POSESION
Con las manos apoyadas en la cama, boca abajo, de rodillas,
con las nalgas ligeramente levantadas, me ofreces el delicioso espectáculo de tu
sonrosado ojete, que se abre y cierra espasmódicamente, un tanto escondido entre
tus dos montañas de carne palpitante, en elocuente invitación para que lo
penetre con mi verga, que ante tan lindo espectáculo, se me pone dura, como de
roca, y bate de arriba hacia abajo como burro en celo, ante la hermosa
posibilidad que se presenta ante mi vista. Yo acaricio con deleite la curva de
tus nalgas, gozando de la cálida sensación que me proporciona tu piel encendida
de placer. Las acaricio con deleite buscando el delicioso remolino, que tantos
placeres me ha obsequiado.
Hago jugar mi dedo, centrándolo ligeramente, previamente
impregnado de lubricante, para que al ensartarlo no sientas el dolor y puedas
gozar del placer que se experimenta en la posesión de tu ano por mi pene, que
encuentra en él deleites inolvidables. Una vez que la lubricación ha quedado a
satisfacción, presionando ligeramente tus caderas y con una amplia cooperación
de tu parte, enfilo mi pene hacia tu sonrosado remolino, apuntando
cuidadosamente, hasta que la cabeza de mi verga se introduce lentamente en él.
Moviéndome despacio para no hacerte daño, penetro dentro de
ti poco a poco, para irte acostumbrando al grosor de mi verga, que ante tan
deliciosas sensaciones, quisiera meterse más profundamente, lo más pronto
posible, pero por no causarte un dolor desagradable, se contiene en sus deseos y
va entrando con lentitud, moviéndose continuamente hacia delante y hacia fuera,
en un vaivén delicioso, que si no fuera por el gran deseo de hacerte gozar
largamente, me provocaría un orgasmo inmediato.
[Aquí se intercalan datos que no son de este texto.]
(** * CasperAi: the streaming chat relay and its in-memory store

    A shallow embedding of
      - [MemStorage], the store (server/storage.ts, the second document of
        src/use-websocket.ts): conversations, messages, files;
      - [generateStreamingCompletion] of the two services (src/openai.ts,
        src/anthropic.ts);
      - the WebSocket ['message'] handler of [registerRoutes]
        (server/routes.ts, the second document of src/public_ai-visual.js),
    followed by the properties of one chat turn.

    The handler is asynchronous JavaScript.  It is embedded as a state and
    exception monad over a [World] (store, connection, the handler's captured
    local [aiResponse], the calls made to the providers).  Everything the
    handler obtains from outside is an explicit input: the result of
    [JSON.parse], the values of [randomUUID()] and [new Date()], what the
    provider answers, and whether the transport went down while the handler
    was suspended on the network.  One turn is followed from the arrival of
    its frame to its last effect; what other handlers do to the store in the
    meantime is outside the model. *)

From Stdlib Require Import List String Ascii ZArith Bool Lia Sorted Permutation.
Import ListNotations.

Set Implicit Arguments.
Set Warnings "-register-all".

Local Open Scope string_scope.
Local Open Scope Z_scope.

(** ** JavaScript values *)

(** The values [JSON.parse] can produce, plus [undefined].  Arrays and objects
    carry the identity [ref] of their allocation: [===] compares them by
    reference, not by contents.  Numbers are integers here: the handler never
    computes with a number of the frame, it only stores and compares them. *)
Inductive JsValue : Type :=
| JUndefined
| JNull
| JBool (b : bool)
| JNum (n : Z)
| JStr (s : string)
| JArr (ref : nat) (items : list JsValue)
| JObj (ref : nat) (fields : list (string * JsValue)).

(** [a === b] *)
Definition strict_eq (a b : JsValue) : bool :=
  match a, b with
  | JUndefined, JUndefined => true
  | JNull, JNull => true
  | JBool x, JBool y => Bool.eqb x y
  | JNum x, JNum y => Z.eqb x y
  | JStr x, JStr y => String.eqb x y
  | JArr r _, JArr r' _ => Nat.eqb r r'
  | JObj r _, JObj r' _ => Nat.eqb r r'
  | _, _ => false
  end.

(** ToBoolean: what [if (v)] and [v || w] test. *)
Definition truthy (v : JsValue) : bool :=
  match v with
  | JUndefined | JNull => false
  | JBool b => b
  | JNum n => negb (Z.eqb n 0)
  | JStr s => negb (String.eqb s "")
  | JArr _ _ | JObj _ _ => true
  end.

(** [a || b] *)
Definition js_or (a b : JsValue) : JsValue := if truthy a then a else b.

(** What a [throw] carries, as far as [error instanceof Error ? error.message
    : 'Unknown error'] can tell. *)
Inductive Thrown : Type :=
| ErrorObject (message : string)
| NonError.

Definition error_message (e : Thrown) : string :=
  match e with
  | ErrorObject m => m
  | NonError => "Unknown error"
  end.

(** Own-property lookup on a parsed object; a missing property reads as
    [undefined] (none of the names the handler reads is on
    [Object.prototype]). *)
Fixpoint get_field (name : string) (fields : list (string * JsValue)) : JsValue :=
  match fields with
  | [] => JUndefined
  | (k, v) :: rest => if String.eqb k name then v else get_field name rest
  end.

(** [v.name] for a property that no primitive wrapper defines: reading it from
    [undefined] or [null] throws a TypeError, from any other primitive or an
    array it gives [undefined]. *)
Definition get_prop (v : JsValue) (name : string) : Thrown + JsValue :=
  match v with
  | JUndefined =>
      inl (ErrorObject ("Cannot read properties of undefined (reading '" ++ name ++ "')"))
  | JNull =>
      inl (ErrorObject ("Cannot read properties of null (reading '" ++ name ++ "')"))
  | JObj _ fields => inr (get_field name fields)
  | _ => inr JUndefined
  end.

(** [String.prototype.includes] *)
Fixpoint includes (s sub : string) : bool :=
  if String.prefix sub s then true
  else match s with
       | EmptyString => false
       | String _ rest => includes rest sub
       end.

(** [model.includes(sub)] on an arbitrary value: strings search a substring,
    arrays search an element, [undefined] and [null] have no properties, and
    on anything else [includes] is not a function. *)
Definition js_includes (v : JsValue) (sub : string) : Thrown + bool :=
  match v with
  | JStr s => inr (includes s sub)
  | JArr _ items => inr (existsb (fun x => strict_eq x (JStr sub)) items)
  | JUndefined =>
      inl (ErrorObject "Cannot read properties of undefined (reading 'includes')")
  | JNull =>
      inl (ErrorObject "Cannot read properties of null (reading 'includes')")
  | _ => inl (ErrorObject "model.includes is not a function")
  end.

(** ** [Map<string, V>]: insertion-ordered *)

Section JsMap.
Variable V : Type.

Definition JsMap : Type := list (string * V).

Fixpoint map_get (k : string) (m : JsMap) : option V :=
  match m with
  | [] => None
  | (k', v) :: rest => if String.eqb k' k then Some v else map_get k rest
  end.

(** [set] keeps the position of an existing key and appends a new one. *)
Fixpoint map_set (k : string) (v : V) (m : JsMap) : JsMap :=
  match m with
  | [] => [(k, v)]
  | (k', v') :: rest =>
      if String.eqb k' k then (k, v) :: rest else (k', v') :: map_set k v rest
  end.

Definition map_has (k : string) (m : JsMap) : bool :=
  match map_get k m with Some _ => true | None => false end.

(** [delete] returns whether the key was present. *)
Definition map_delete (k : string) (m : JsMap) : bool * JsMap :=
  (map_has k m, filter (fun kv => negb (String.eqb (fst kv) k)) m).

Definition map_values (m : JsMap) : list V := map snd m.
End JsMap.

Arguments map_get {V}.
Arguments map_set {V}.
Arguments map_has {V}.
Arguments map_delete {V}.
Arguments map_values {V}.

(** [Array.prototype.sort] with a comparator that subtracts two integer keys:
    the stable ascending (or, with [desc], descending) arrangement. *)
Section Sort.
Variable A : Type.
Variable key : A -> Z.
Variable desc : bool.

(** sign of [compareFn(x, y)] is not positive *)
Definition not_after (x y : A) : bool :=
  if desc then Z.leb (key y) (key x) else Z.leb (key x) (key y).

Fixpoint insert_sorted (x : A) (l : list A) : list A :=
  match l with
  | [] => [x]
  | y :: rest => if not_after x y then x :: y :: rest else y :: insert_sorted x rest
  end.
Una vez que mi verga se ha
quedado profundamente sepultada dentro de tu recto, hasta que el vello que cubre
los labios de tu vagina frotan mis hinchados cojones, las paredes deliciosas de
este sabroso conducto se forran con deleite sobre todo el cuerpo de mi cilindro
sexual y lo oprimen cariñosamente, produciéndome un mar de emociones ricas, que
me elevan al paraíso del placer.
Con el aliciente del frote, me remuevo locamente dentro de
ti, buscando producirte un gran placer en cada embestida de mi pene, atacando
fuertemente tus nalgas, que se estremecen ante este fiero ataque hacia su
fortaleza.
Atrapando tus hermosas nalguitas, que vibran cada vez que mi
pene se entierra profundamente en tu ano, atraigo tu cuerpo para penetrarte
hasta lo más hondo que sea posible, y acaricio con delectación infinita la fina
seda de su piel.
Sigo perforando tu recto, adentrándome en lo más profundo de
tu intestino, que frota mi verga en su trayecto, hasta que no pudiendo contener
más la presión, dejo escapar un chorro de leche ardiente, que invade todo tu
interior, escurriéndose por tu vagina lo que no has podido contener.
Totalmente seco, con los cojones desinflados, te atraigo
hacia mí y te beso dulcemente, mientras tu mano acaricia mi pene, y le agradeces
las atenciones que ha tenido para ti, tratando de erectarlo nuevamente, para que
repita su hazaña en beneficio tuyo, cosa que, no dudes, sucederá, pues tu le
das, vida, y lo incitas a renacer de nuevo.